REQUIRED WORK: The data below holds the lines to copy: everything from the line containing "[buflen] lets too" to the line containing "destruct (Z.ltb_spec buflen t);", both ends included, set down exactly.

- - -

(** A protocol version that is neither 3 nor 4 is counted as having no
    protocol header, yet twelve bytes of one are written: the check against
    [buflen] lets too small buffers pass.  The bytes stored exceed the size
    checked by twelve, and so does the body the remaining length announced; in
    a buffer that ends where [buflen] says, the store is out of bounds as soon as
    they do not fit. *)
Theorem connect_unknown_version m0 buf buflen o c t n :
  wf_connect c -> cn_version c = 3 -> connect_members m0 (p_blk buf) o c ->
  MQTTVersion o <> 3 -> MQTTVersion o <> 4 ->
  n = Z.of_nat (length (connect_body c)) - 12 -> MQTTPacket_len n = Some t -> t <= buflen ->
  let bs := 16 :: varint n ++ connect_body c in
  Z.of_nat (length bs) = 1 + Z.of_nat (length (varint n)) + n + 12 /\
  MQTTSerialize_connect buf buflen o m0 =
    (m' ← store_bytes m0 buf bs; Some (Z.of_nat (length bs), m')) /\
  (forall blk, m0 !! p_blk buf = Some blk -> p_off buf + buflen = Z.of_nat (length blk) ->
     buflen < Z.of_nat (length bs) -> MQTTSerialize_connect buf buflen o m0 = None).
Proof.
  intros Hwf Hv3 Ha Hv Hv' Hn Ht Hle bs. pose proof (connect_body_small c Hwf) as (_ & _ & _ & Hsmall).
  pose proof (length_connect_body c ltac:(auto)) as HL. rewrite Hv3 in HL. change (3 =? 3) with true in HL. cbv iota in HL.
  assert (Hl : MQTTSerialize_connectLength m0 o = Some n).
  { rewrite (connectLength_members m0 _ o c Hwf Ha).
    destruct (Z.eqb_spec (MQTTVersion o) 3), (Z.eqb_spec (MQTTVersion o) 4); try done. f_equal. lia. }
  assert (Hser : MQTTSerialize_connect buf buflen o m0 = stored m0 buf bs).
  { unfold MQTTSerialize_connect. erewrite M_bind_Some by done. rewrite Hl.
    erewrite M_bind_lift by done. rewrite Ht. erewrite M_bind_lift by done.
    destruct (Z.ltb_spec buflen t); [lia|]. cbv zeta. change (set_hdr_type CONNECT 0) with 16.
    apply serialize_framed; [done | unfold INT_MAX; lia |].
    unfold connect_body. change (cn_version c :: ?x) with ([cn_version c] ++ x).
    rewrite app_assoc. apply emits_bind; [|by apply emits_members].
    destruct (Z.eqb_spec (MQTTVersion o) 4); [done|]. rewrite Hv3.
    apply emits_bind; [by apply emits_literal|by apply emits_writeChar_byte]. }
  splits; [unfold bs; cbn [length]; rewrite length_app; lia | exact Hser |].
  intros blk Hb Hl' Hlt. rewrite Hser. eapply stored_overrun; [exact Hb|lia|done].
Qed.

Definition enc_connack (sp rc : Z) : list Z := packet (header 2 0 0 0) [sp * 128; rc].

Lemma MQTTSerialize_connack_spec m0 buf buflen rc sp :
  byte rc -> 0 <= sp < 2 ->
  MQTTSerialize_connack buf buflen rc sp m0 =
    if buflen <? 2 then Some (MQTTPACKET_BUFFER_TOO_SHORT, m0) else stored m0 buf (enc_connack sp rc).
Proof.
  intros Hrc Hsp. unfold MQTTSerialize_connack. destruct (Z.ltb_spec buflen 2); [done|].
  assert (Hf : set_ck_sessionpresent sp 0 = sp * 128) by (assert (sp = 0 \/ sp = 1) as [-> | ->] by lia; done).
  rewrite Hf. apply serialize_packet; [done..|].
  apply (emits_bind _ _ _ _ [sp * 128] [rc]); apply emits_writeChar_byte; [unfold byte; lia|done].
Qed.

Lemma MQTTDeserialize_connack_spec m buf buflen rc sp s0 r0 :
  byte rc -> 0 <= sp < 2 -> at_bytes m buf (enc_connack sp rc) ->
  MQTTDeserialize_connack m s0 r0 buf buflen = Some (1, sp, rc).
Proof.
  intros Hrc Hsp Hat. unfold MQTTDeserialize_connack, enc_connack in *.
  read_packet Hat Hbody k Hk; [|done|done].
  change (hdr_type (header 2 0 0 0) =? CONNACK) with true. msimpl. rewrite Hd. msimpl.
  rewrite pdiff_padd_0. cbn [length Z.of_nat Pos.of_succ_nat Pos.succ]. change (2 <? 2) with false. cbv iota.
  rewrite (readChar_spec _ _ _ _ Hbody). msimpl. apply at_bytes_cons in Hbody as [_ Hr].
  rewrite (readChar_spec _ _ _ _ Hr). msimpl. rewrite !to_uchar_to_char by (unfold byte in *; lia).
  assert (sp = 0 \/ sp = 1) as [-> | ->] by lia; done.
Qed.

(** What [MQTTSerialize_connack] does for every buffer length.  Below 2 it
    refuses; from 4 on it writes a CONNACK from which [MQTTDeserialize_connack]
    recovers the return code and the session-present flag; for the lengths 2
    and 3 it passes its own check and then writes past the end of a buffer of
    that size. *)
Theorem connack_buffer m0 buf buflen rc sp s0 r0 blk :
  byte rc -> 0 <= sp < 2 ->
  m0 !! p_blk buf = Some blk -> 0 <= p_off buf -> p_off buf + buflen = Z.of_nat (length blk) ->
  if buflen <? 2 then MQTTSerialize_connack buf buflen rc sp m0 = Some (MQTTPACKET_BUFFER_TOO_SHORT, m0)
  else if buflen <? 4 then MQTTSerialize_connack buf buflen rc sp m0 = None
  else exists m', MQTTSerialize_connack buf buflen rc sp m0 = Some (4, m') /\
         agree_except (p_blk buf) m0 m' /\
         MQTTDeserialize_connack m' s0 r0 buf 4 = Some (1, sp, rc).
Proof.
  intros Hrc Hsp Hb Ho Hl. rewrite MQTTSerialize_connack_spec by done.
  destruct (Z.ltb_spec buflen 2); [done|]. destruct (Z.ltb_spec buflen 4).
  - eapply stored_overrun; [done| |done]. change (Z.of_nat (length (enc_connack sp rc))) with 4. lia.
  - destruct (stored_room m0 buf (enc_connack sp rc) buflen) as (m' & Hs & Hat & Hag);
      [exists blk; splits; try done; lia | change (Z.of_nat (length (enc_connack sp rc))) with 4; lia |].
    exists m'. splits; [exact Hs|done|]. by apply MQTTDeserialize_connack_spec.
Qed.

- - -

RESPONSE BELOW:
    [buflen] lets too small buffers pass.  The bytes stored exceed the size
    checked by twelve, and so does the body the remaining length announced; in
    a buffer that ends where [buflen] says, the store is out of bounds as soon as
    they do not fit. *)
Theorem connect_unknown_version m0 buf buflen o c t n :
  wf_connect c -> cn_version c = 3 -> connect_members m0 (p_blk buf) o c ->
  MQTTVersion o <> 3 -> MQTTVersion o <> 4 ->
  n = Z.of_nat (length (connect_body c)) - 12 -> MQTTPacket_len n = Some t -> t <= buflen ->
  let bs := 16 :: varint n ++ connect_body c in
  Z.of_nat (length bs) = 1 + Z.of_nat (length (varint n)) + n + 12 /\
  MQTTSerialize_connect buf buflen o m0 =
    (m' ← store_bytes m0 buf bs; Some (Z.of_nat (length bs), m')) /\
  (forall blk, m0 !! p_blk buf = Some blk -> p_off buf + buflen = Z.of_nat (length blk) ->
     buflen < Z.of_nat (length bs) -> MQTTSerialize_connect buf buflen o m0 = None).
Proof.
  intros Hwf Hv3 Ha Hv Hv' Hn Ht Hle bs. pose proof (connect_body_small c Hwf) as (_ & _ & _ & Hsmall).
  pose proof (length_connect_body c ltac:(auto)) as HL. rewrite Hv3 in HL. change (3 =? 3) with true in HL. cbv iota in HL.
  assert (Hl : MQTTSerialize_connectLength m0 o = Some n).
  { rewrite (connectLength_members m0 _ o c Hwf Ha).
    destruct (Z.eqb_spec (MQTTVersion o) 3), (Z.eqb_spec (MQTTVersion o) 4); try done. f_equal. lia. }
  assert (Hser : MQTTSerialize_connect buf buflen o m0 = stored m0 buf bs).
  { unfold MQTTSerialize_connect. erewrite M_bind_Some by done. rewrite Hl.
    erewrite M_bind_lift by done. rewrite Ht. erewrite M_bind_lift by done.
    destruct (Z.ltb_spec buflen t); [lia|]. cbv zeta. change (set_hdr_type CONNECT 0) with 16.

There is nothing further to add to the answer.